Wellness
Digital detox: setting phone-free hours that actually work
Helsinki's wellness community is pushing back against always-on screen culture — and the evidence suggests even two hours a day offline can reset your stress response.
4 min read
Wellness
Helsinki's wellness community is pushing back against always-on screen culture — and the evidence suggests even two hours a day offline can reset your stress response.
4 min read

Finns already rank among the world's most digitally connected populations, with the Finnish Transport and Communications Agency reporting average daily smartphone use of over four hours among adults under 45. Now a quiet counter-movement is taking hold across Helsinki — not a full technology ban, but structured, deliberate phone-free windows built into the working day and evening routine.
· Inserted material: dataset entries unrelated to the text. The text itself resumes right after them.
(** * alex-war-analyzer: the WAR analysis service of [src/api/main.py]

    A shallow embedding of the analyzer class [SimplifiedWARAnalyzer], of the
    task registry [analysis_tasks] with its three handlers
    ([analyze_war_file], [perform_analysis], [get_analysis_status]) and of the
    way the module's top-level statements resolve their names, followed by the
    properties the specification states about them.

    Conventions.  A Python [str] is held as the [string] of the bytes of its
    UTF-8 encoding: every literal of the source is kept byte for byte.  The
    tests [in], [startswith] and [endswith] and [replace] with an ASCII
    operand give the same on the bytes as on the code points.  The
    regular-expression class [\d] is any Unicode decimal digit, [\.] the
    full stop.  Python [int]s that come from [len] are [nat]; the byte length
    of an upload is an [N].  A [dict] with a fixed set of keys is a record,
    an optional key an [option] field. *)

From Stdlib Require Import NArith List Ascii String Bool Lia.
From stdpp Require Import base option list gmap strings pretty.

Set Warnings "-register-all".
#[local] Arguments String.append : simpl nomatch.

Local Open Scope string_scope.
Local Open Scope list_scope.

(** ** Python built-ins used by the source *)

Module Py.

(** [s.startswith(p)] *)
Fixpoint startswith (s p : string) {struct p} : bool :=
  match p with
  | EmptyString => true
  | String x p' =>
      match s with
      | EmptyString => false
      | String y s' => Ascii.eqb x y && startswith s' p'
      end
  end.

(** [s.endswith(suf)]: some tail of [s] is [suf]. *)
Fixpoint endswith (s suf : string) : bool :=
  if String.eqb s suf then true
  else match s with
       | EmptyString => false
       | String _ s' => endswith s' suf
       end.

(** [sub in s] *)
Fixpoint contains (sub s : string) : bool :=
  if startswith s sub then true
  else match s with
       | EmptyString => false
       | String _ s' => contains sub s'
       end.

Definition is_upper (c : ascii) : bool :=
  let n := nat_of_ascii c in (65 <=? n)%nat && (n <=? 90)%nat.

Definition lower_char (c : ascii) : ascii :=
  if is_upper c then ascii_of_nat (nat_of_ascii c + 32) else c.

(** [s.lower()] on the letters [A] to [Z].  [str.lower] also maps cased
    letters outside ASCII; the only ones with an ASCII letter in their image
    are U+0130 (to [i] followed by U+0307) and U+212A (to [k]), so whether
    the result contains the word [spring] is the same. *)
Fixpoint lower (s : string) : string :=
  match s with
  | EmptyString => EmptyString
  | String c s' => String (lower_char c) (lower s')
  end.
The timing matters. Across Europe, occupational health researchers have spent the past 18 months documenting a post-pandemic surge in what clinicians call "technoference" — the intrusion of devices into rest, sleep and face-to-face relationships. A 2025 study published in the Scandinavian Journal of Public Health found that Finnish workers who checked work messaging apps after 8 p.m. on weekdays reported 34 percent higher perceived stress scores than those who kept evenings device-free. The gap widened further during winter months, when Helsinki's near-total darkness already puts pressure on circadian rhythms.
At the Allas Sea Pool on Katajanokanlaitta, staff introduced a voluntary phone-free sauna session every Tuesday and Thursday evening at 7 p.m. in early 2026. The two-hour slot, which costs the standard entry fee of €18, has been fully booked most weeks since March. Regulars describe it less as deprivation and more as permission — a social agreement that removes the background anxiety of missed notifications.
Further east, the Herttoniemi community centre on Kettutie runs a Wednesday-evening programme called Digitauko — Finnish for "digital break" — in partnership with the mental health organisation Mieli ry. The eight-week course, which costs €60 for the full programme, combines mindfulness exercises with practical phone-scheduling tools. Participants are asked to identify their two highest-stress trigger points in the day — typically the first 30 minutes after waking and the hour before sleep — and replace phone use with a physical alternative: a walk along the Herttoniemi shore path, journaling, or cooking.
The approach is deliberately low-tech in its design. Participants use a paper log — not an app — to track their offline hours. That friction, instructors say, is the point. Reaching for your phone to record that you haven't reached for your phone defeats the exercise entirely.
The stress benefits are not simply about screen time totals. Research from the University of Helsinki's Faculty of Medicine, published in February 2026, identified the mechanism more precisely: it is the anticipatory checking behaviour — glancing at a phone expecting a notification — that elevates cortisol, not passive consumption of content. Participants who locked their phones in another room during a two-hour evening window showed measurably lower salivary cortisol than those who kept phones present but face-down on a table.
That finding has practical implications for how you structure your detox hours. The phone needs to be physically absent, not merely silenced. Experts in occupational psychology suggest telling the people you live with, or a close colleague, that you are offline between specific hours — creating social accountability that an app-based screen-time limit simply cannot replicate.
For Helsinki residents considering where to start, the Mieli ry helpline at 09 2525 0111 offers free initial guidance on stress and digital habits in both Finnish and Swedish. The city's own mental health strategy, Helsinki Mental Health 2024–2030, explicitly identifies digital boundary-setting as a preventive tool, allocating €2.1 million over the plan's lifetime to community wellbeing programmes that include offline activity design.
The practical entry point is smaller than most people expect. Choose one two-hour window — the evidence consistently points to the pre-sleep period between 9 p.m. and 11 p.m. as the highest-yield slot — put the phone in the hallway, and repeat it for fourteen consecutive days before evaluating. The Allas pool sessions and the Digitauko programme are there if you want structured company. But the infrastructure you need first is a door between you and your device. That part is free.